→ **RECORDS FOR THE TASK**
Lemma Advance_inv customs blocks r id reason :
  registry_inv (customs, r) -> registry_inv (customs, (Advance blocks r id reason).1).
Proof.
  intros Hi. unfold Advance. destruct (rg_closed r); [done |].
  check_mutation r; [by apply (registry_inv_same customs r) |].
  destruct (rg_entries r !! ID_String id) as [ent|] eqn:He; [|done].
  destruct (AdvanceEpoch _ _) as [[next adv] [err|]] eqn:Ea; [done |].
  destruct Hi as [H1 H2 H3 H4 H5]. pose proof (H2 _ _ He) as (K1 & K2 & K3 & K4 & K5).
  apply AdvanceEpoch_grows in Ea as (En & Em & _); [|done].
  split; simpl in *; [| |done|done|].
  - rewrite map_size_insert_Some by done. lia.
  - apply map_Forall_insert_2; [|done]. repeat split; simpl; try done; lia.
  - intros a b Hab%H5. rewrite dom_insert. set_solver.
Qed.

Lemma DefineDependency_inv customs blocks r from to :
  registry_inv (customs, r) -> registry_inv (customs, (DefineDependency blocks r from to).1).
Proof.
  intros Hi. unfold DefineDependency. destruct (rg_closed r); [done |].
  check_mutation r; [by apply (registry_inv_same customs r) |].
  case_bool_decide as Hf; [done |]. case_bool_decide as Ht; [done |].
  destruct (Define _ _ _) as [deps err] eqn:Ed. destruct Hi as [H1 H2 H3 H4 H5].
  destruct (Define_spec _ _ _ _ _ H3 H4 Ed) as (D1 & D2 & _ & D4 & D5).
  split; simpl in *; [done .. |]. intros a b Hab. destruct err as [e|].
  - rewrite D5 in Hab by done. by apply H5.
  - apply D4 in Hab as [Hab|[-> ->]]; [by apply H5 | | done].
    split; apply elem_of_dom, not_eq_None_Some; done.
Qed.

Lemma ValidKind_mono customs customs' k :
  customs ⊆ customs' -> ValidKind customs k = true -> ValidKind customs' k = true.
Proof.
  unfold ValidKind. rewrite !orb_true_iff, !bool_decide_eq_true. set_solver.
Qed.

Lemma RegisterKind_inv customs r k :
  registry_inv (customs, r) -> registry_inv ((RegisterCustomKind customs k).1, r).
Proof.
  intros [H1 H2 H3 H4 H5].
  assert (customs ⊆ (RegisterCustomKind customs k).1) as Hs.
  { unfold RegisterCustomKind. repeat case_match; simpl; set_solver. }
  split; simpl in *; try done. intros key ent He. specialize (H2 key ent He).
  destruct H2 as (K1 & K2 & K3 & K4). split; [done |]. split; [done |].
  split; [by eapply ValidKind_mono | done].
Qed.
#[local] Instance meta_le_total : Total meta_le.
Proof.
  intros a b. unfold meta_le. destruct (decide (om_Bucket a = om_Bucket b)) as [E|E].
  - rewrite decide_True by done. apply (total String.le).
  - rewrite decide_False by done. apply (total String.le).
Qed.

(** Two sorted lists of the same elements are equal when the order tells the
    elements apart. *)
Lemma sorted_unique_on {A} (R : relation A) (l1 l2 : list A) :
  StronglySorted R l1 -> StronglySorted R l2 -> l1 ≡ₚ l2 ->
  (forall x y, x ∈ l1 -> y ∈ l1 -> R x y -> R y x -> x = y) -> l1 = l2.
Proof.
  intros H1. revert l2. induction H1 as [|x l1 H1 IH Hx]; intros l2 H2 Hp Ha.
  { by apply Permutation_nil in Hp. }
  destruct H2 as [|y l2 H2 Hy]; [by symmetry in Hp; apply Permutation_nil_cons in Hp |].
  rewrite Forall_forall in Hx, Hy.
  assert (x = y) as ->.
  { assert (x ∈ y :: l2) as Hxi by (rewrite <- Hp; by left). assert (y ∈ x :: l1) as Hyi by (rewrite Hp; by left).
    apply elem_of_cons in Hxi as [|Hxi]; [done |]. apply elem_of_cons in Hyi as [|Hyi]; [done |].
    apply Ha; [by left | by right | by apply Hx | by apply Hy]. }
  f_equal. apply IH; [done | by apply Permutation_cons_inv in Hp |]. intros u v Hu Hv. apply Ha; by right.
Qed.

Lemma meta_le_antisym a b : meta_le a b -> meta_le b a -> om_Bucket a = om_Bucket b /\ om_Key a = om_Key b.
Proof.
  unfold meta_le. intros H1 H2. destruct (decide (om_Bucket a = om_Bucket b)) as [E|E].
  - rewrite decide_True in H2 by done. split; [done | by apply (anti_symm String.le)].
  - rewrite decide_False in H2 by done. destruct E. by apply (anti_symm String.le).
Qed.

Definition metas (order : list (string * entry)) : list ObjectMeta := (fun ke => e_meta ke.2) <$> order.

(** Distinct objects of the store differ in bucket or key. *)
Lemma metas_distinct s order x y :
  obj_inv s -> ranges order (os_objects s) -> x ∈ metas order -> y ∈ metas order ->
  om_Bucket x = om_Bucket y -> om_Key x = om_Key y -> x = y.
Proof.
  intros Hi Hr Hx Hy Hb Hk. unfold metas in Hx, Hy. apply list_elem_of_fmap in Hx as ([k1 e1] & -> & Hx).
  apply list_elem_of_fmap in Hy as ([k2 e2] & -> & Hy). simpl in *.
  apply (ranges_lookup order (os_objects s)) in Hx, Hy; [|done ..].
  destruct (oi_entries s Hi k1 e1 Hx) as [-> _ _ _], (oi_entries s Hi k2 e2 Hy) as [-> _ _ _].
  rewrite Hb, Hk in Hx. congruence.
Qed.

Lemma metas_NoDup s order : obj_inv s -> ranges order (os_objects s) -> NoDup (metas order).
Proof.
  intros Hi Hr. pose proof (ranges_NoDup _ _ Hr) as Hnd. unfold metas.
  assert (forall ke, ke ∈ order -> ke.1 = flatKey (om_Bucket (e_meta ke.2)) (om_Key (e_meta ke.2))) as Hk.
  { intros [k e] Hin. apply (ranges_lookup order (os_objects s)) in Hin; [|done]. apply (oi_entries s Hi k e Hin). }
  clear Hr. induction order as [|ke order IH]; [constructor |]. simpl in *. apply NoDup_cons in Hnd as [Hn Hnd].
  constructor; [|apply IH; [done | intros ke' Hke; apply Hk; by right]].
  intros (ke' & He & Hin)%list_elem_of_fmap. apply Hn. rewrite (Hk ke) by left. rewrite He, <- (Hk ke') by by right.
  by apply list_elem_of_fmap_2.
Qed.

(** All objects a listing may show, in the order it shows them. *)
Definition listing (order : list (string * entry)) (bucket : string) (opts : ListOptions) : list ObjectMeta :=
  SortMetas (filter (fun m => listed bucket opts m = true) (metas order)).

Lemma listing_sorted order bucket opts : StronglySorted meta_le (listing order bucket opts).
Proof. apply Sorted_StronglySorted; [apply _ |]. apply Sorted_merge_sort, _. Qed.

Lemma listing_perm order bucket opts :
  listing order bucket opts ≡ₚ filter (fun m => listed bucket opts m = true) (metas order).
Proof. apply merge_sort_Permutation. Qed.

→ **EXERCISE INSTRUCTIONS**
Return each line of the material above in which the string "opts" appears.

→ **REPLY**
Definition listing (order : list (string * entry)) (bucket : string) (opts : ListOptions) : list ObjectMeta :=
  SortMetas (filter (fun m => listed bucket opts m = true) (metas order)).
Lemma listing_sorted order bucket opts : StronglySorted meta_le (listing order bucket opts).
Lemma listing_perm order bucket opts :
  listing order bucket opts ≡ₚ filter (fun m => listed bucket opts m = true) (metas order).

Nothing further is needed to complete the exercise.